National Institutes of Health Director Francis S. Collins, M.D., Ph.D., announced today the selection of Helene M. Langevin, M.D., C.M., as director of the National Center for Complementary and Integrative Health (NCCIH). Dr. Langevin is expected to join NIH in November 2018.
“Helene’s distinguished career and leadership in the integrative health community, along with her research on the role of non-pharmacological treatment for pain, makes her ideally suited to lead NCCIH,” said Dr. Collins. “We are so pleased to have her join the NIH leadership team.”

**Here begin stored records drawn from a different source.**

(** *** Closing the listener *)

Lemma close_listener_at F n p s g c w s' :
  at_world F n s g c w -> listener_fd s' = left_open p s ->
  open_fds (places s') ≡ₚ open_fds (places s) ->
  exists w', close_listener p s w = Some (tt, w') /\ outside w' = outside w /\
    at_world F n s' g c w'.
Proof.
  intros Hw Hl Hop. pose proof Hw as (Ho & Hs & Hd).
  assert (p <> StopListener -> exists w', Some (tt, w) = Some (tt, w') /\ outside w' = outside w /\
    at_world F n s' g c w') as Hkeep.
  { intros Hp. exists w. split_and!; try done. apply (at_world_same F n s g c w); try done. rewrite Hl.
    by destruct p. }
  destruct p; try (apply Hkeep; done). clear Hkeep. cbn in Hl |- *.
  unfold all_fds, owning at 1 in Ho. destruct (0 <=? listener_fd s).
  - destruct (close_owned _ _ _ _ _ Ho) as (w' & -> & H1 & H2 & H3). exists w'. split_and!; try done.
    destruct Ho as [[Hn _]%NoDup_cons _ _ _]. cbn in Hn.
    split_and!; unfold all_fds, streams in *.
    + rewrite Hl, Hop. exact H1.
    + intros d. rewrite Hop. intros Hin. rewrite H3; [by apply Hs|]. intros ->.
      apply Hn, elem_of_app. by right.
    + intros d Hin. rewrite H3; [by apply Hd|]. intros ->. apply Hn, elem_of_app. by left.
  - exists w. split_and!; try done. split_and!; unfold all_fds, streams in *; [| |done].
    + rewrite Hl, Hop. exact Ho.
    + intros d. rewrite Hop. apply Hs.
Qed.
(** A step leaves the files alone, or removes the node. *)
Lemma xstep_files x e kept ts x' :
  xstep e kept ts x = Some x' ->
  (forall key parent n r, here key parent n r (with_ticks ts (world x)) ->
     here key parent n r (world x')) /\
    socket_node x' = socket_node x /\ socket_node_owned (host x') = socket_node_owned (host x) \/
  removing (run (host x)) = true /\ socket_node_owned (host x') = false /\
    exists c', run_calls kept (run (host x)) (run (host x')) (host x) (socket_node x) (connection x)
      (with_ticks ts (world x)) = Some (socket_node x', c', world x').
Proof.
  intros Hstep. unfold hosted_step in Hstep.
  cbn -[server_step run_calls handler_calls close_listener] in Hstep.
  assert (forall s' m, (forall key parent, keeps key parent m) -> socket_node_owned s' = socket_node_owned (host x) ->
    calling s' m (mk_Hosted (host x) (socket_node x) (connection x) (with_ticks ts (world x))) = Some x' ->
    (forall key parent n r, here key parent n r (with_ticks ts (world x)) ->
       here key parent n r (world x')) /\
    socket_node x' = socket_node x /\ socket_node_owned (host x') = socket_node_owned (host x)) as Hcall.
  { intros s' m Hm Ho Hc. destruct (calling_files _ _ _ _ Hm Hc) as (H1 & H2 & ->). done. }
  assert (forall p s key parent, keeps key parent (close_listener p s)) as Hclose.
  { intros [] s key parent; try apply keeps_ret. cbn. destruct (0 <=? _); [apply keeps_close|apply keeps_ret]. }
  assert (forall s', vstep e (host x) = Some s' -> (forall i, e <> VRun i) ->
    socket_node_owned s' = socket_node_owned (host x)) as Hnode.
  { intros s' Hs%vstep_node Hi. rewrite Hs. destruct e; try done. by destruct (Hi i). }
  destruct e as [k i|i|k i|k i| |k|k a|k cp];
    [left|destruct (accepting (run (host x))) as [l|] eqn:Hl|left..].
  2: { left. destruct (match i with RProceed => None | _ => _ end) as [[r w1]|] eqn:Ha; [|done].
    cbn -[server_step] in Hstep. destruct (accept_input i r) as [i'|]; [|done].
    cbn -[server_step] in Hstep. destruct (vstep (VRun i') (host x)) as [s'|] eqn:Hs; [|done].
    injection Hstep as <-. cbn. apply run_node in Hs.
    replace (removing (run (host x))) with false in Hs by (by destruct (run (host x))).
    split_and!; [|done|done]. intros key parent n rs Hw. apply (keeps_accept_same_user key parent euid l n rs _ r _ Hw).
    by destruct i. }
  2: { destruct (vstep _ _) as [s'|] eqn:Hs; [|done]. cbn -[run_calls] in Hstep.
    destruct (run_calls _ _ _ _ _ _ _) as [[[g' c'] w']|] eqn:Hc; [|done]. injection Hstep as <-. cbn.
    apply run_node in Hs. destruct (removing (run (host x))) eqn:Hr; [right|left].
    - split_and!; [done|done|]. by exists c'.
    - pose proof (fun key parent => run_calls_keeps kept key parent (run (host x)) (run s') (host x)
        (socket_node x) (connection x) Hr) as Hk. split_and!; [|by eapply (Hk ((0, 0), []) [])|done].
      intros key parent n r Hw. by eapply Hk. }
  all: destruct (vstep _ _) as [s'|] eqn:Hs; [|done]; specialize (Hnode s' eq_refl ltac:(done));
    cbn -[server_step] in Hstep.
  2-4,6-7: injection Hstep as <-; cbn; auto.
  - destruct (threads (host x) !! k) as [h|]; [|done]. eapply Hcall; [|done|exact Hstep].
    intros key parent. unfold handler_calls. destruct (h_pc h); auto using keeps_ret, keeps_destroy.
  - destruct (stoppers (host x) !! k) as [p|]; [|done]. eapply Hcall; [|done|exact Hstep]. auto.
Qed.

(** ** While others leave it alone *)

(** The steps of a server whose node others leave alone; where the node is removed the
    kernel does not refuse the calls. *)
Inductive left_alone (key : identity * bytes) (parent : bytes) (x0 : Hosted) : Hosted -> Prop :=
| alone_start : left_alone key parent x0 x0
| alone_step x e kept ts x' :
    left_alone key parent x0 x -> Forall (gentle key parent) ts ->
    (removing (run (host x)) = true -> Forall unrefused ts) -> xstep e kept ts x = Some x' ->
    left_alone key parent x0 x'.

(** The guard's key, and the directory its path leads to. *)
Definition key_of (g : SocketNodeGuard) : identity * bytes := (parent_identity g, leaf_name g).

Abbreviation here_of g e w :=
  (here (key_of g) (parent_path g) e (Some (parent_identity g, Directory)) w).

Record node_at (g : SocketNodeGuard) (x : Hosted) : Prop := {
  na_there : socket_node_owned (host x) = true ->
    socket_node x = g /\ here_of g (Some (node_identity g, SocketNode)) (with_ticks [] (world x));
  na_gone : socket_node_owned (host x) = false ->
    node_state (socket_node x) <> NodeState.Armed /\ here_of g None (with_ticks [] (world x));
}.

Lemma here_with key parent e r ts w :
  Forall (gentle key parent) ts -> here key parent e r (with_ticks [] w) ->
  here key parent e r (with_ticks ts w).
Proof. intros Ht [H1 H2 _]. by split. Qed.

Lemma here_without key parent e r w : here key parent e r w -> here key parent e r (with_ticks [] w).
Proof. intros [H1 H2 _]. split; [done|done|constructor]. Qed.

(** What a removal leaves. *)
Lemma removes kept g g1 x e ts s' g' c' w' :
  node_state g = NodeState.Armed -> Forall (gentle (key_of g) (parent_path g)) ts ->
  Forall unrefused ts -> removing (run (host x)) = true -> socket_node x = g1 ->
  (g1 = g /\ 0 <= parent_directory g /\ directory_at g (world x) \/ node_state g1 <> NodeState.Armed) ->
  here_of g e (with_ticks [] (world x)) -> (node_state g1 <> NodeState.Armed -> e = None) ->
  (g1 = g -> e = Some (node_identity g, SocketNode)) ->
  run_calls kept (run (host x)) (run s') (host x) g1 (connection x) (with_ticks ts (world x)) = Some (g', c', w') ->
  node_state g' <> NodeState.Armed /\ here_of g None (with_ticks [] w').
Proof.
  intros Ha Hg Hu Hr Hx Hg1 Hw Hnone Hsome Hc.
  assert (exists w1, remove g1 (with_ticks ts (world x)) = Some (set_node_state NodeState.Consumed g1, w1) /\
    here_of g None w1) as (w1 & Hrem & Hw1).
  { destruct Hg1 as [(-> & H0 & Hd)|Hn].
    - rewrite Hsome in Hw by done. eapply gentle_remove; try done; [|by apply here_with].
      apply Hd. unfold owning. rewrite (proj2 (Z.leb_le 0 _) H0). by left.
    - rewrite remove_spent by done. rewrite Hnone in Hw by done. eexists. split; [done|].
      by apply here_with. }
  destruct (run (host x)); try discriminate Hr; cbn [run_calls destructor_calls] in Hc;
    cbv [mbind sys_bind mret sys_ret] in Hc; rewrite Hrem in Hc.
  - destruct (destroy_descriptor (connection x) w1) as [[[] w2]|] eqn:Hd; [|done]. injection Hc as <- <- <-.
    split; [done|]. eapply here_without, keeps_destroy; [exact Hw1|exact Hd].
  - unfold destroy_guard in Hc. cbv [mbind sys_bind] in Hc. rewrite remove_spent in Hc by done.
    destruct (destroy_descriptor _ w1) as [[[] w2]|] eqn:Hd; [|done]. injection Hc as <- <- <-.
    split; [done|]. eapply here_without, keeps_destroy; [exact Hw1|exact Hd].
Qed.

As NCCIH director, Dr. Langevin will oversee the federal government’s lead agency for scientific research on the diverse medical and health care systems, practices and products that are not generally considered part of conventional medicine. With an annual budget of approximately $142 million, NCCIH funds and conducts research to help answer important scientific and public health questions about natural products, mind and body practices and pain management. The center also coordinates and collaborates with other research institutes and federal programs on research into complementary and integrative health.
Dr. Langevin comes to NIH from the Osher Center for Integrative Medicine, jointly based at Brigham and Women's Hospital and Harvard Medical School, Boston. She has served as director of the Osher Center and professor-in-residence of medicine at Harvard Medical School since 2012. She has also served as a visiting professor of neurological sciences at the University of Vermont Larner College of Medicine, Burlington.
As the principal investigator of several NIH-funded studies, Dr. Langevin’s research interests have centered around the role of connective tissue in low back pain and the mechanisms of acupuncture, manual and movement-based therapies. Her more recent work has focused on the effects of stretching on inflammation resolution mechanisms within connective tissue.
Dr. Langevin received an M.D. degree from McGill University, Montreal. She completed her post-doctoral research fellowship in neurochemistry at the MRC Neurochemical Pharmacology Unit in Cambridge, England, and a residency in internal medicine and fellowship in endocrinology and metabolism at Johns Hopkins Hospital in Baltimore.
“I want to recognize and thank Dr. David Shurtleff for his outstanding leadership as acting director of NCCIH for the past year,’ added Dr. Collins. “David is an incredible asset to the NIH community and showed admirable commitment and dedication in this role.”